HR: Caught Between a Rock and a Hard Place
Workers share a lot of stories on the Web about bad HR departments. Many of those stories are true, at least from the workers’ perspectives. But maybe there’s another side to the story. HR professionals serve two masters: Their organizations’ leadership teams and the broader workforce. Sometimes HR’s actions may seem cold or illogical, but maneuvering the legal and human aspects of workforce management can be a tricky balance between rules and the realities of human nature.
A recent post on About.com spells out some of the constraints HR managers work under. “Please Don’t Let HR Be Misunderstood” reveals some important reminders about why HR operates the way it does. Two that stand out are HR’s need for documentation to take action on an employee relations issue, and the fact that HR can’t harm the greater good to make an exception for one individual. HR is an advocate for employees, but within the framework of the rules and regulations of the organization.
If workers had a better understanding of HR’s concerns, they might be able to use the department’s resources in more effective ways. Here are a few suggestions to promote HR and what it has to offer:
• Tell workers what HR can do. For example, tout your training and development opportunities. Publish announcements in the employee newsletter about your new portal for next year’s benefits enrollment.
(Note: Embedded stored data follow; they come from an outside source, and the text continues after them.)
(** [for vpn in area.vpn_range] of [from_existed_user]. *)
Lemma copy_pages_run l m src dst a_s a_d :
  ms_ok m src a_s -> ms_ok m dst a_d ->
  Forall (fun A => map_type A = Framed) (areas src) -> Forall (fun A => map_type A = Framed) (areas dst) ->
  (forall y, y ∈ footprint src -> y ∉ footprint dst) -> NoDup l ->
  (forall vpn, vpn ∈ l -> (exists f, data_frame src vpn f) /\ exists f, data_frame dst vpn f) ->
  exists m', copy_pages l src dst m = Ret tt m' /\ falloc m' = falloc m /\
    ms_ok m' src a_s /\ ms_ok m' dst a_d /\
    (forall y, y ∉ areas_frames (areas dst) -> page m' y = page m y) /\
    (forall vpn f, vpn ∉ l -> data_frame dst vpn f -> page m' f = page m f) /\
    (forall vpn f f', vpn ∈ l -> data_frame src vpn f -> data_frame dst vpn f' -> page m' f' = page m f).
Proof.
  intros Hs Hd HFs HFd Hx. revert m Hs Hd. induction l as [|vpn l IH]; intros m Hs Hd Hnd Hl.
  { exists m. split_and!; try done. by intros ? ? ? ?%elem_of_nil. }
  apply NoDup_cons in Hnd as [Hvl Hnd].
  destruct (Hl vpn ltac:(constructor)) as [[f Hf] [f' Hf']].
  destruct (translate_data m src a_s vpn f Hs HFs Hf) as (pte & Et & Hp).
  destruct (translate_data m dst a_d vpn f' Hd HFd Hf') as (pte' & Et' & Hp').
  destruct (data_frame_footprint _ _ _ Hf) as [Hfa Hff].
  destruct (data_frame_footprint _ _ _ Hf') as [Hfa' Hff'].
  assert (Hlen : length (page m f) = WORDS_PER_PAGE).
  { pose proof (ms_len _ _ _ Hs) as HL. rewrite Forall_forall in HL. by apply HL. }
  set (m1 := set_page f' (page m f) m).
  assert (Hs1 : ms_ok m1 src a_s).
  { apply (ms_ok_frame m); [done|apply (represents_live _ _ _ (ms_rep _ _ _ Hs))|].
    intros y Hy. split.
    - pose proof (ms_live _ _ _ Hs) as HL. rewrite Forall_forall in HL. by apply HL.
    - apply page_set_ne. intros <-. by apply (Hx f'). }
  assert (Hd1 : ms_ok m1 dst a_d) by by apply ms_ok_set_page.
  destruct (IH m1 Hs1 Hd1 Hnd) as (m2 & E2 & Hfa2 & Hs2 & Hd2 & Hout & Hrest & Hcopy).
  { intros w Hw. apply Hl. by constructor. }
  exists m2. cbn [copy_pages]. rewrite (bind_Ret _ _ _ _ _ Et), bind_unwrap.
  rewrite (bind_Ret _ _ _ _ _ Et'), bind_unwrap. unfold bind at 1. cbn [modify].
  rewrite Hp, Hp'. fold m1. split_and!; try done.
  - intros y Hy. rewrite Hout by done. apply page_set_ne. by intros <-.
  - intros w g [Hw Hwl]%not_elem_of_cons Hg. rewrite (Hrest w g Hwl Hg). apply page_set_ne.
    intros <-. by apply Hw, (data_frame_inj m dst a_d _ _ f' Hd).
  - intros w g g' [->|Hw]%elem_of_cons Hg Hg'.
    + assert (g' = f') as ->.
      { destruct (data_frame_pte m dst a_d vpn g' Hd HFd Hg') as (_ & p1 & Ha1 & Hpp1).
        destruct (data_frame_pte m dst a_d vpn f' Hd HFd Hf') as (_ & p2 & Ha2 & Hpp2). congruence. }
      assert (g = f) as ->.
      { destruct (data_frame_pte m src a_s vpn g Hs HFs Hg) as (_ & p1 & Ha1 & Hpp1).
        destruct (data_frame_pte m src a_s vpn f Hs HFs Hf) as (_ & p2 & Ha2 & Hpp2). congruence. }
      rewrite (Hrest vpn f' Hvl Hf'). apply page_set_eq.
    + rewrite (Hcopy w g g' Hw Hg Hg'). apply page_set_ne. intros <-.
      destruct (data_frame_footprint _ _ _ Hg) as [_ Hgf]. by apply (Hx f').
Qed.
(** The child's area for an area of the parent. *)
Definition same_area (A B : MapArea) : Prop :=
  vpn_range B = vpn_range A /\ map_type B = map_type A /\ map_perm B = map_perm A.

Definition area_size (A : MapArea) : nat :=
  Z.to_nat (range_r (vpn_range A) - range_l (vpn_range A)).
Definition total_pages (l : list MapArea) : nat := sum_list_with area_size l.

Lemma data_frame_snoc ms ms' A vpn f :
  areas ms' = areas ms ++ [A] ->
  data_frame ms' vpn f <-> data_frame ms vpn f \/ data_frames A !! vpn = Some f.
Proof.
  intros E. unfold data_frame. rewrite E. split.
  - intros (i & B & HB & Hf). apply lookup_snoc_Some in HB as [[_ HB]|[_ <-]]; [left; eauto|by right].
  - intros [(i & B & HB & Hf)|Hf].
    + exists i, B. split; [by apply lookup_app_l_Some|done].
    + exists (length (areas ms)), A. split; [|done]. apply lookup_snoc_Some. by right.
Qed.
Anything that allows employees to take ownership of their work life is fair game.
• Be honest about what you can’t do. Understand your organization’s policies and why they are important. If you don’t believe in them yourself, you won’t be able to explain why the company can’t be all things to all employees. Clearly state what won’t happen, but end on a positive spin. Example: “Joe, we can’t allow you to telecommute full time. However, if you provide a plan for working from home three days per week, we’ll review it with your manager and give it strong consideration.”
Do you ever feel caught between your roles as employee advocate and keeper of your organization’s rules and regulations?